▶ _TASK TO COMPLETE_: Repeat exactly every line that comes at or after the line containing "raises_only_while_true; [exact I|]", through the end of the entries below.

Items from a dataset
□ □ □ □ □ □ □

(** X4: after an operational error that is none of the three recognised
    kinds, at an attempt that is not the last, [connect_database] tries
    again with exactly the same parameters and without reading from the
    terminal. *)
Theorem connect_database_unknown_error_retry (E : env) (k : nat) (host : str)
    (port : Z) (user database passwd : str) (w : world) (e : str) :
  pg_connect E (List.length (connects w))
    (Build_conn_params host port user passwd database) = OperationalError e ->
  classify (py_lower E e) = Unknown ->
  connect_attempts E (S (S k)) host port user database passwd w
  = connect_attempts E (S k) host port user database passwd
      (set_connects w
         (connects w ++ [Build_conn_params host port user passwd database]))
  /\ forall r w',
       connect_attempts E (S (S k)) host port user database passwd w = (r, w') ->
       nth_error (connects w') (S (List.length (connects w)))
       = Some (Build_conn_params host port user passwd database).
Proof.
  intros Hfail Hkind.
  assert (Hstep :
    connect_attempts E (S (S k)) host port user database passwd w
    = connect_attempts E (S k) host port user database passwd
        (set_connects w
           (connects w ++ [Build_conn_params host port user passwd database]))).
  { rewrite connect_attempts_step. cbv zeta.
    rewrite Hfail, Hkind. reflexivity. }
  split; [exact Hstep|].
  intros r w' Hrun. rewrite Hstep in Hrun.
  apply connect_attempts_first in Hrun. destruct Hrun as [tail Ht].
  rewrite Ht. cbn [connects set_connects].
  rewrite nth_error_app2; rewrite length_app; simpl List.length; [|lia].
  replace (S (List.length (connects w)) - (List.length (connects w) + 1))%nat
    with 0%nat by lia.
  reflexivity.
Qed.

Lemma connect_attempts_last_connected (E : env) (remaining : nat) :
  forall host port user database passwd w w',
    connect_attempts E remaining host port user database passwd w = (Ok tt, w') ->
    exists earlier params,
      connects w' = connects w ++ earlier ++ [params]
      /\ pg_connect E (List.length (connects w ++ earlier)) params = Connected
      /\ (List.length earlier < remaining)%nat.
Proof.
  induction remaining as [|remaining IH];
    intros host port user database passwd w w'.
  - simpl. discriminate.
  - rewrite connect_attempts_step. cbv zeta.
    set (params := Build_conn_params host port user passwd database).
    destruct (pg_connect E (List.length (connects w)) params) as [|e|] eqn:Hp.
    + intros H; inversion H; subst. exists [], params.
      cbn [connects set_conn_open set_session set_connects app].
      rewrite app_nil_r. repeat split; auto. simpl. lia.
    + assert (Hrec : forall database0 passwd0 w1,
                connects w1 = connects w ++ [params] ->
                connect_attempts E remaining host port user database0 passwd0 w1
                = (Ok tt, w') ->
                exists earlier params0,
                  connects w' = connects w ++ earlier ++ [params0]
                  /\ pg_connect E (List.length (connects w ++ earlier)) params0
                     = Connected
                  /\ (List.length earlier < S remaining)%nat).
      { intros database0 passwd0 w1 Hw1 Hrun.
        destruct (IH _ _ _ _ _ _ _ Hrun) as (earlier & params0 & Hc & Hok & Hlen).
        exists (params :: earlier), params0. rewrite Hw1 in Hc, Hok.
        rewrite <- app_assoc in Hc, Hok. simpl in Hc, Hok.
        repeat split; auto. simpl. lia. }
      destruct (classify (py_lower E e)).
      * destruct (stdin w) as [|[answer|] rest]; try discriminate.
        apply Hrec. reflexivity.
      * destruct (stdin w) as [|[answer|] rest]; try discriminate.
        apply Hrec. reflexivity.
      * discriminate.
      * apply Hrec. reflexivity.
    + discriminate.
Qed.

(** X5: [connect_database] returns only with a live connection: when it
    returns, the last of its one to three attempts was accepted by the
    server, the connection is open, the session starts on the committed
    table, and the table and the audit log are as they were. *)
Theorem connect_database_returns_connected (E : env) (host : str) (port : Z)
    (user database : str) (passwd : option str) (w w' : world) :
  connect_database E host port user database passwd w = (Ok tt, w') ->
  (exists earlier params,
      connects w' = connects w ++ earlier ++ [params]
      /\ pg_connect E (List.length (connects w ++ earlier)) params = Connected
      /\ (List.length earlier < 3)%nat)
  /\ conn_open w' = true
  /\ session w' = accounts w'
  /\ accounts w' = accounts w
  /\ audit w' = audit w.
Proof.
  unfold connect_database. cbv zeta. intros Hrun.
  split; [exact (connect_attempts_last_connected E 3 _ _ _ _ _ _ _ Hrun)|].
  destruct (connect_attempts_ok E 3 _ _ _ _ _ _ _ Hrun) as [Hs Ho].
  destruct (connect_attempts_same_store E 3 _ _ _ _ _ _ _ _ Hrun) as [Ha Hu].
  auto.
Qed.

(* ================================================================== *)
(** ** What every run keeps *)
(* ================================================================== *)

Section RaisesOnly.

Variable P : exn -> Prop.

Lemma raises_only_ret {A} (a : A) : raises_only P (ret a).
Proof. intros w e w' H. discriminate. Qed.

Lemma raises_only_raise {A} (e : exn) : P e -> raises_only P (@raise A e).
Proof. intros He w e' w' H. inversion H; subst. exact He. Qed.

Lemma raises_only_bind {A B} (m : M A) (k : A -> M B) :
  raises_only P m -> (forall a, raises_only P (k a)) ->
  raises_only P (bind m k).
Proof.
  intros Hm Hk w e w'. unfold bind.
  destruct (m w) as [[a|e0] w1] eqn:Hmw.
  - apply Hk.
  - intros H. inversion H; subst. exact (Hm _ _ _ Hmw).
Qed.

Lemma raises_only_try_except {A} (m : M A) caught (handler : exn -> M A) :
  raises_only P m -> (forall e, raises_only P (handler e)) ->
  raises_only P (try_except m caught handler).
Proof.
  intros Hm Hh w e w'. unfold try_except.
  destruct (m w) as [[a|e0] w1] eqn:Hmw.
  - discriminate.
  - destruct (caught e0).
    + apply Hh.
    + intros H. inversion H; subst. exact (Hm _ _ _ Hmw).
Qed.

Lemma raises_only_try_finally {A} (m : M A) (cleanup : M unit) :
  raises_only P m -> raises_only P cleanup ->
  raises_only P (try_finally m cleanup).
Proof.
  intros Hm Hc w e w'. unfold try_finally.
  destruct (m w) as [r1 w1] eqn:Hmw.
  destruct (cleanup w1) as [[u|e0] w2] eqn:Hcw; intros H; inversion H; subst.
  - exact (Hm _ _ _ Hmw).
  - exact (Hc _ _ _ Hcw).
Qed.

Lemma raises_only_while_true {A} (body : M (option A)) :
  P OutOfFuel -> raises_only P body -> raises_only P (while_true body).
Proof.
  intros Hfuel Hb.
  assert (Hn : forall n, raises_only P (loop_until n body)).
  { induction n as [|n IH]; simpl.
    - apply raises_only_raise. exact Hfuel.
    - apply raises_only_bind; [exact Hb|].
      intros [a|]; [apply raises_only_ret | exact IH]. }
  intros w e w'. unfold while_true. apply Hn.
Qed.

Lemma raises_only_for_each {I A} (items : list I) (body : I -> M (option A)) :
  (forall i, raises_only P (body i)) -> raises_only P (for_each items body).
Proof.
  intros Hb. induction items as [|i items IH]; simpl.
  - apply raises_only_ret.
  - apply raises_only_bind; [apply Hb|].
    intros [a|]; [apply raises_only_ret | assumption].
Qed.

End RaisesOnly.

(** Reasoning on what is raised through the structure of a monadic term,
    for the exit statuses 0 and 1. *)
Ltac exits_tac :=
  repeat first
    [ assumption
    | match goal with H : _ |- _ => solve [apply H] end
    | apply raises_only_ret
    | apply raises_only_raise; solve [exact I | left; reflexivity
                                     | right; reflexivity]
    | apply raises_only_bind; [|intros ?]
    | apply raises_only_try_except; [|intros ?]
    | apply raises_only_try_finally
    | apply raises_only_while_true; [exact I|]
    | apply raises_only_for_each; intros ?
    | match goal with
      | |- raises_only _ (match ?x with _ => _ end) => destruct x
      | |- raises_only _ (if ?x then _ else _) => destruct x
      | |- raises_only _ (let _ := _ in _) => cbv zeta
      | |- raises_only _ (sys_exit _) =>
          apply raises_only_raise; solve [left; reflexivity | right; reflexivity]
      end ].

Section Exits.

Variable E : env.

□ □ □ □ □ □ □

▶ _ANSWER TO THIS EXERCISE_:
    | apply raises_only_while_true; [exact I|]
    | apply raises_only_for_each; intros ?
    | match goal with
      | |- raises_only _ (match ?x with _ => _ end) => destruct x
      | |- raises_only _ (if ?x then _ else _) => destruct x
      | |- raises_only _ (let _ := _ in _) => cbv zeta
      | |- raises_only _ (sys_exit _) =>
          apply raises_only_raise; solve [left; reflexivity | right; reflexivity]
      end ].

Section Exits.

Variable E : env.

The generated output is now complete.